Core Insights - Esperion Therapeutics (ESPR) has entered into a definitive agreement to acquire Corstasis Therapeutics for up to $75 million in cash, which is expected to enhance its cardiovascular portfolio [1][3][6] - The acquisition includes Corstasis' lead product, Enbumyst, the first FDA-approved nasal spray diuretic for treating edema associated with congestive heart failure and other conditions [2][6] - The deal is anticipated to close in the second quarter of 2026, subject to customary conditions [2] Financial Details - The upfront payment for the acquisition is $75 million, with potential additional payments of up to $180 million based on regulatory and sales milestones, along with low double-digit royalties on net sales of Enbumyst [3][6] - Esperion plans to fund the acquisition through existing credit facilities and monetizing Japanese royalties [7] Strategic Fit - The acquisition is seen as a strategic fit for Esperion, expected to broaden its commercial portfolio and accelerate double-digit revenue growth [4][6] - The addition of Enbumyst is projected to help Esperion target a market opportunity exceeding $4 billion in the United States [10] Current Portfolio - Esperion currently markets two FDA-approved drugs, Nexletol and Nexlizet, which have seen a 38% increase in net product sales in the U.S. to $115.8 million in the first nine months of 2025 [8][9] - These drugs are marketed under different names in ex-U.S. markets, and the company earns royalties on their sales [9]

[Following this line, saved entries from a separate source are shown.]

(* ===== verification/Types.v ===== *)
(** * Data of the node ([crates/node/src/types])

    The records and enumerations that every other component exchanges: hashes,
    signatures, programs, workflows, payloads, transactions with their type
    state, files and tasks.  The cryptographic and serialisation libraries are
    interfaces ([Hex], [Secp], [Sha3], [NumBigint], [Bincode]): the code under
    [crates/] only calls them. *)

From S2P Require Import Prelude.

(** ** Hashes ([types/hash.rs]) *)

Definition HASH_SIZE : nat := 32.

Record Hash := MkHash { hash_0 : vec u8 HASH_SIZE }.

Global Instance Hash_eq_dec : EqDecision Hash.
Proof. solve_decision. Defined.

(** [<\[T; n\]>::try_from(slice)]: succeeds exactly on slices of length [n]. *)
Fixpoint array_of_list {A} (n : nat) (l : list A) : option (vec A n) :=
  match n, l with
  | O, [] => Some [#]
  | S m, x :: l' => vcons x <$> array_of_list m l'
  | _, _ => None
  end.

Lemma array_of_list_vec {A} n (v : vec A n) : array_of_list n (vec_to_list v) = Some v.
Proof. induction v as [|x n v IH]; simpl; [done|]. by rewrite IH. Qed.

(** An executable enumeration of arrays, for maps keyed by them. *)
Definition array_countable {A} `{Countable A} n : Countable (vec A n) :=
  inj_countable vec_to_list (array_of_list n) (array_of_list_vec n).

Lemma Hash_array_inv (h : Hash) : MkHash (hash_0 h) = h.
Proof. by destruct h. Qed.
Global Instance Hash_countable : Countable Hash :=
  let _ := array_countable (A:=u8) HASH_SIZE in inj_countable' hash_0 MkHash Hash_array_inv.

Definition Hash_new (bytes : vec u8 HASH_SIZE) : Hash := MkHash bytes.
Definition Hash_default : Hash := MkHash (vreplicate HASH_SIZE zero).
Definition Hash_to_vec (h : Hash) : list u8 := vec_to_list (hash_0 h).

(** [impl From<&\[u8\]> for Hash]: panics unless the slice has 32 bytes. *)
Definition Hash_from_slice {E} (value : list u8) : result E Hash :=
  MkHash <$> unwrap (array_of_list HASH_SIZE value).

(** The [hex] crate. *)
Class Hex := {
  hex_encode : list u8 → string;
  hex_decode : string → result string (list u8)
}.
Definition is_hex_digit (c : u8) : bool :=
  let n := u8_val c in
  bool_decide (48 ≤ n ≤ 57)%Z || bool_decide (97 ≤ n ≤ 102)%Z.

(** Its documentation: two lower-case hexadecimal digits per byte, read back by
    [decode]. *)
Class HexLaws `{Hex} : Prop := {
  hex_decode_encode bs : hex_decode (hex_encode bs) = Ok bs;
  hex_encode_digits bs : Forall (λ c, is_hex_digit c = true) (as_bytes (hex_encode bs));
  hex_encode_length bs : String.length (hex_encode bs) = 2 * length bs
}.

(** [impl Display for Hash] and [impl From<&str> for Hash]. *)
Definition Hash_to_string `{Hex} (h : Hash) : string := hex_encode (Hash_to_vec h).
Definition Hash_from_str `{Hex} {E} (value : string) : result E Hash :=
  match hex_decode value with
  | Ok bs => MkHash <$> unwrap (array_of_list HASH_SIZE bs)
  | _ => Panic
  end.

(** [libsecp256k1::Message(Scalar(\[u32; 8\]))] built from the 32 bytes of a hash,
    four bytes per limb in big-endian order. *)
Fixpoint be_limbs (l : list u8) : list Z :=
  match l with
  | a :: b :: c :: d :: l' => from_be_bytes [a; b; c; d] :: be_limbs l'
  | _ => []
  end.
Definition Message := list Z.
Definition Hash_to_message (h : Hash) : Message := be_limbs (Hash_to_vec h).

(** ** Signatures ([types/signature.rs]) *)

Record Scalar := MkScalar { scalar_0 : list Z }.
Record Signature := MkSignature { sig_r : Scalar; sig_s : Scalar }.

Global Instance Scalar_eq_dec : EqDecision Scalar.
Proof. solve_decision. Defined.
Global Instance Signature_eq_dec : EqDecision Signature.
Proof. solve_decision. Defined.

Definition Scalar_default : Scalar := MkScalar (replicate 8 0%Z).
Definition Signature_default : Signature := MkSignature Scalar_default Scalar_default.

(** [libsecp256k1::Signature], whose two scalars are limb arrays as well. *)
Record SecpSignature := MkSecpSignature { secp_r : list Z; secp_s : list Z }.

Definition Signature_of_secp (value : SecpSignature) : Signature :=
  MkSignature (MkScalar (secp_r value)) (MkScalar (secp_s value)).
Definition Signature_to_secp (value : Signature) : SecpSignature :=
  MkSecpSignature (scalar_0 (sig_r value)) (scalar_0 (sig_s value)).

(** The [libsecp256k1] crate: keys, signing and verification. *)
Class Secp := {
  PublicKey : Type;
  SecretKey : Type;
  #[global] PublicKey_eq_dec :: EqDecision PublicKey;
  #[global] PublicKey_countable :: Countable PublicKey;
  pk_serialize : PublicKey → list u8;
  pk_parse : list u8 → result string PublicKey;
  from_secret_key : SecretKey → PublicKey;
  SecretKey_default : SecretKey;
  secp_sign : Message → SecretKey → SecpSignature;
  secp_verify : Message → SecpSignature → PublicKey → bool;
  secp_sig_serialize : SecpSignature → list u8;
  secp_sig_parse_standard : list u8 → result string SecpSignature
}.

(** What the documentation of the crate promises: a signature made with a secret
    key verifies under the matching public key, and both wire formats are read
    back ([PublicKey::parse] on 65 bytes, [Signature::parse_standard] on 64). *)
Class SecpLaws `{Secp} : Prop := {
  secp_verify_sign m sk : secp_verify m (secp_sign m sk) (from_secret_key sk) = true;
  pk_serialize_length pk : length (pk_serialize pk) = 65;
  pk_parse_serialize pk : pk_parse (pk_serialize pk) = Ok pk
}.

(** [sha3::Sha3_256]: updates concatenate, the digest has 32 bytes. *)
Class Sha3 := { sha3_256 : list u8 → vec u8 32 }.

(** [num_bigint::BigInt]. *)
Class NumBigint := {
  to_signed_bytes_be : Z → list u8;
  bigint_to_string : Z → string
}.

(** [impl Display / TryFrom<&str> for Signature]. *)
Inductive SignatureError := SignatureParseError (msg : string).

Definition Signature_to_string `{Hex, Secp} (s : Signature) : string :=
  hex_encode (secp_sig_serialize (Signature_to_secp s)).

Definition Signature_try_from `{Hex, Secp} (value : string) : result SignatureError Signature :=
  bs ← map_err SignatureParseError (hex_decode value);
  arr ← ok_or (array_of_list 64 bs) (SignatureParseError "byte array length");
  sig ← map_err SignatureParseError (secp_sig_parse_standard (vec_to_list arr));
  Ok (Signature_of_secp sig).

(** ** Programs ([types/program.rs], [types/transaction.rs]) *)

Record ResourceRequest := MkResourceRequest { rr_mem : Z; rr_cpus : Z; rr_gpus : Z }.
Global Instance ResourceRequest_eq_dec : EqDecision ResourceRequest.
Proof. solve_decision. Defined.
Definition ResourceRequest_default : ResourceRequest := MkResourceRequest 2048 2 0.

Record ProgramMetadata := MkProgramMetadata {
  pm_name : string;
  pm_hash : Hash;
  pm_image_file_name : string;
  pm_image_file_url : string;
  pm_image_file_checksum : string;
  pm_resource_requirements : option ResourceRequest
}.
Global Instance ProgramMetadata_eq_dec : EqDecision ProgramMetadata.
Proof. solve_decision. Defined.

Record Program := MkProgram {
  prg_hash : Hash;
  prg_name : string;
  prg_image_file_name : string;
  prg_image_file_url : string;
  prg_image_file_checksum : string;
  prg_limits : option ResourceRequest
}.
Global Instance Program_eq_dec : EqDecision Program.
Proof. solve_decision. Defined.

Definition Program_of_metadata (value : ProgramMetadata) : Program :=
  {| prg_hash := pm_hash value;
     prg_name := pm_name value;
     prg_image_file_name := pm_image_file_name value;
     prg_image_file_url := pm_image_file_url value;
     prg_image_file_checksum := pm_image_file_checksum value;
     prg_limits := pm_resource_requirements value |}.
Definition ProgramMetadata_of_program (value : Program) : ProgramMetadata :=
  {| pm_name := prg_name value;
     pm_hash := prg_hash value;
     pm_image_file_name := prg_image_file_name value;
     pm_image_file_url := prg_image_file_url value;
     pm_image_file_checksum := prg_image_file_checksum value;
     pm_resource_requirements := prg_limits value |}.

Module ProgramData.
Inductive t :=
  | Input (file_name file_url checksum : string)
  | Output (source_program : Hash) (file_name : string).
End ProgramData.
Global Instance ProgramData_eq_dec : EqDecision ProgramData.t.
Proof. solve_decision. Defined.

Record WorkflowStep := MkWorkflowStep {
  ws_program : Hash;
  ws_args : list string;
  ws_inputs : list ProgramData.t
}.
Global Instance WorkflowStep_eq_dec : EqDecision WorkflowStep.
Proof. solve_decision. Defined.

Record Workflow := MkWorkflow { wf_steps : list WorkflowStep }.
Global Instance Workflow_eq_dec : EqDecision Workflow.
Proof. solve_decision. Defined.

(** ** Files ([types/file.rs]); paths are modelled in [Files] *)

Record TxFile (E : Type) := MkTxFile {
  tf_name : string;
  tf_url : string;
  tf_checksum : Hash;
  tf_extention : E
}.
Global Arguments MkTxFile {E} _ _ _ _.
Global Arguments tf_name {E} _.
Global Arguments tf_url {E} _.
Global Arguments tf_checksum {E} _.
Global Arguments tf_extention {E} _.

(** Type-state markers: [Output] carries nothing, [Image] the program hash. *)
Inductive Output := MkOutput.
Record Image := MkImage { image_0 : Hash }.

Global Instance Output_eq_dec : EqDecision Output.
Proof. solve_decision. Defined.
Global Instance TxFile_eq_dec {E} `{EqDecision E} : EqDecision (TxFile E).
Proof. solve_decision. Defined.

Record TaskVmFile (E : Type) := MkTaskVmFile { vm_file_path : string; tv_extension : E }.
Global Arguments MkTaskVmFile {E} _ _.
Global Arguments vm_file_path {E} _.
Global Arguments tv_extension {E} _.
Record VmInput := MkVmInput { vm_input_0 : string }.
Record VmOutput := MkVmOutput { vm_output_0 : Hash }.
Global Instance VmInput_eq_dec : EqDecision VmInput.
Proof. solve_decision. Defined.
Global Instance TaskVmFile_eq_dec {E} `{EqDecision E} : EqDecision (TaskVmFile E).
Proof. solve_decision. Defined.

(** [bincode::serialize] of the file list of a proof or verification. *)
Class Bincode := { bincode_txfiles : list (TxFile Output) → result string (list u8) }.

(** The [lru] crate, at the key type [Hash]: [LruCache::new], [put], [contains]. *)
Class Lru := {
  LruCache : Type;
  lru_new : nat → LruCache;
  lru_put : Hash → LruCache → LruCache;
  lru_contains : Hash → LruCache → bool;
  (** the keys, most recently used first, and the capacity *)
  lru_keys : LruCache → list Hash;
  lru_cap : LruCache → nat
}.

(** Its documentation: [put] makes the key the most recent one and, past the
    capacity, evicts the least recently used key; [contains] does not touch the
    recency order. *)
Class LruLaws `{Lru} : Prop := {
  lru_keys_new n : lru_keys (lru_new n) = [];
  lru_cap_new n : lru_cap (lru_new n) = n;
  lru_contains_keys h c : lru_contains h c = true ↔ h ∈ lru_keys c;
  lru_keys_put h c : lru_keys (lru_put h c) =
    take (lru_cap c) (h :: filter (λ k, k ≠ h) (lru_keys c));
  lru_cap_put h c : lru_cap (lru_put h c) = lru_cap c
}.

(** ** Payloads ([types/transaction.rs]) *)

Module Payload.
Inductive t `{Secp} :=
  | Empty
  | Transfer (to : PublicKey) (value : Z)
  | Stake (value : Z)
  | Unstake (value : Z)
  | Deploy (name : string) (prover verifier : ProgramMetadata)
  | Run (workflow : Workflow)
  | Proof (parent prover : Hash) (proof : list u8) (files : list (TxFile Output))
  | ProofKey (parent : Hash) (key : list u8)
  | Verification (parent verifier : Hash) (verification : list u8) (files : list (TxFile Output))
  | Cancel (parent : Hash).
End Payload.
Global Instance Payload_eq_dec `{Secp} : EqDecision Payload.t.
Proof. solve_decision. Defined.

(** ** Transactions and their type state *)

Inductive Created := MkCreated.
Module Received.
Inductive t := P2P | RPC | TXRESULT.
End Received.
Inductive Validated := MkValidated.
Global Instance Received_eq_dec : EqDecision Received.t.
Proof. solve_decision. Defined.
Global Instance Validated_eq_dec : EqDecision Validated.
Proof. solve_decision. Defined.

Record Transaction `{Secp} (T : Type) := MkTransaction {
  author : PublicKey;
  hash : Hash;
  payload : Payload.t;
  nonce : Z;
  signature : Signature;
  propagated : bool;
  executed : bool;
  state : T
}.
Global Arguments MkTransaction {_ T} _ _ _ _ _ _ _ _.
Global Arguments author {_ T} _.
Global Arguments hash {_ T} _.
Global Arguments payload {_ T} _.
Global Arguments nonce {_ T} _.
Global Arguments signature {_ T} _.
Global Arguments propagated {_ T} _.
Global Arguments executed {_ T} _.
Global Arguments state {_ T} _.
Global Instance Transaction_eq_dec `{Secp} {T} `{EqDecision T} : EqDecision (Transaction T).
Proof. solve_decision. Defined.

(** ** Tasks ([types/task.rs]) *)

Module TaskState.
Inductive t := New | Pending | Running | Ready | Failed.
End TaskState.
Module TaskKind.
Inductive t := Proof | Verification | PoW | Nop.
End TaskKind.
Global Instance TaskState_eq_dec : EqDecision TaskState.t.
Proof. solve_decision. Defined.
Global Instance TaskKind_eq_dec : EqDecision TaskKind.t.
Proof. solve_decision. Defined.

(** [Uuid::new_v4()] draws are the arguments of the code that makes them. *)
Definition TaskId := Z.

Record Task := MkTask {
  task_id : TaskId;
  task_tx : Hash;
  task_name : string;
  task_kind : TaskKind.t;
  task_program_id : Hash;
  task_args : list string;
  task_files : list (TaskVmFile VmInput);
  task_serial : Z;
  task_state : TaskState.t
}.
Global Instance Task_eq_dec : EqDecision Task.
Proof. solve_decision. Defined.

(** ** Facts about the data types *)

Lemma array_of_list_Some {A} n (l : list A) v :
  array_of_list n l = Some v ↔ vec_to_list v = l.
Proof.
  split; [|intros <-; apply array_of_list_vec].
  revert l v. induction n as [|n IH]; intros [|x l] v Hv; simpl in Hv; simplify_eq; [done|].
  apply fmap_Some in Hv as (v' & Hv' & ->). simpl. f_equal. by apply IH.
Qed.

Lemma array_of_list_length {A} n (l : list A) :
  is_Some (array_of_list n l) ↔ length l = n.
Proof.
  split.
  - intros [v Hv]. apply array_of_list_Some in Hv as <-. apply length_vec_to_list.
  - intros <-. exists (list_to_vec l). apply array_of_list_Some, vec_to_list_to_vec.
Qed.

Lemma Hash_to_vec_inj h1 h2 : Hash_to_vec h1 = Hash_to_vec h2 → h1 = h2.
Proof.
  destruct h1 as [v1], h2 as [v2]. unfold Hash_to_vec; simpl. intros Heq. f_equal.
  assert (array_of_list HASH_SIZE (vec_to_list v1) = array_of_list HASH_SIZE (vec_to_list v2)) as Hv
    by by rewrite Heq.
  rewrite !array_of_list_vec in Hv. by simplify_eq.
Qed.

Lemma length_Hash_to_vec h : length (Hash_to_vec h) = HASH_SIZE.
Proof. apply length_vec_to_list. Qed.

Lemma u8_val_bound b : (0 ≤ u8_val b < 256)%Z.
Proof. unfold u8_val. assert (Hb := N_ascii_bounded b). lia. Qed.

Lemma u8_val_inj a b : u8_val a = u8_val b → a = b.
Proof.
  unfold u8_val. intros Hab. rewrite <-(ascii_N_embedding a), <-(ascii_N_embedding b).
  f_equal. lia.
Qed.

#[export] Hint Resolve u8_val_bound u8_val_inj Hash_to_vec_inj length_Hash_to_vec : gevulot.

Core Insights - Esperion Therapeutics has signed a definitive agreement to acquire Corstasis Therapeutics to enhance its cardiovascular portfolio with the addition of Enbumyst, a bumetanide nasal spray approved by the FDA for treating oedema related to congestive heart failure, hepatic, and renal diseases in adults [1][3] Group 1: Acquisition Details - The acquisition involves Esperion purchasing all outstanding stock of Corstasis for an upfront cash payment of $75 million [1] - Corstasis shareholders may receive up to $180 million in additional payments based on regulatory and commercial milestones, along with low double-digit royalties on sales of Enbumyst and any follow-on products [2] - The transaction is expected to conclude in the second quarter of 2026 [2] Group 2: Product Information - Enbumyst is the first FDA-approved nasal spray diuretic, providing a self-administered outpatient option that may bridge the gap between oral and intravenous diuretic therapies for adults with oedema associated with liver disease, kidney disease, or heart failure [3] - Esperion plans to fund the acquisition through its current credit facilities and by monetizing its Japanese royalties via funds managed by Athyrium Capital Management and HealthCare Royalty [3] Group 3: Strategic Vision - Esperion's president and CEO, Sheldon Koenig, stated that this acquisition aligns with the company's long-term Vision 2040 and aims to bring meaningful innovation to patients struggling with diuretic therapy [4] - The integration of Enbumyst into Esperion's commercial platform is expected to drive sustained double-digit growth and strengthen the company's leadership in cardiovascular care [5] - In January 2024, Daiichi Sankyo Europe amended its existing collaboration with Esperion, valued at $125 million, further supporting the company's strategic initiatives [5]

Core Viewpoint - Esperion Therapeutics has announced a definitive agreement to acquire Corstasis Therapeutics, which will enhance its cardiovascular franchise with the product Enbumyst [2][3]. Group 1: Acquisition Details - The acquisition involves an upfront cash payment of $75 million, along with royalties on worldwide sales of Enbumyst and potential milestone payments of up to $180 million [4]. Group 2: Product Information - Enbumyst is the first and only FDA-approved nasal spray loop diuretic specifically for treating edema associated with congestive heart failure [3]. - The acquisition is expected to leverage Esperion's established cardiovascular commercial infrastructure, thereby expanding its product portfolio and accelerating double-digit revenue growth [3].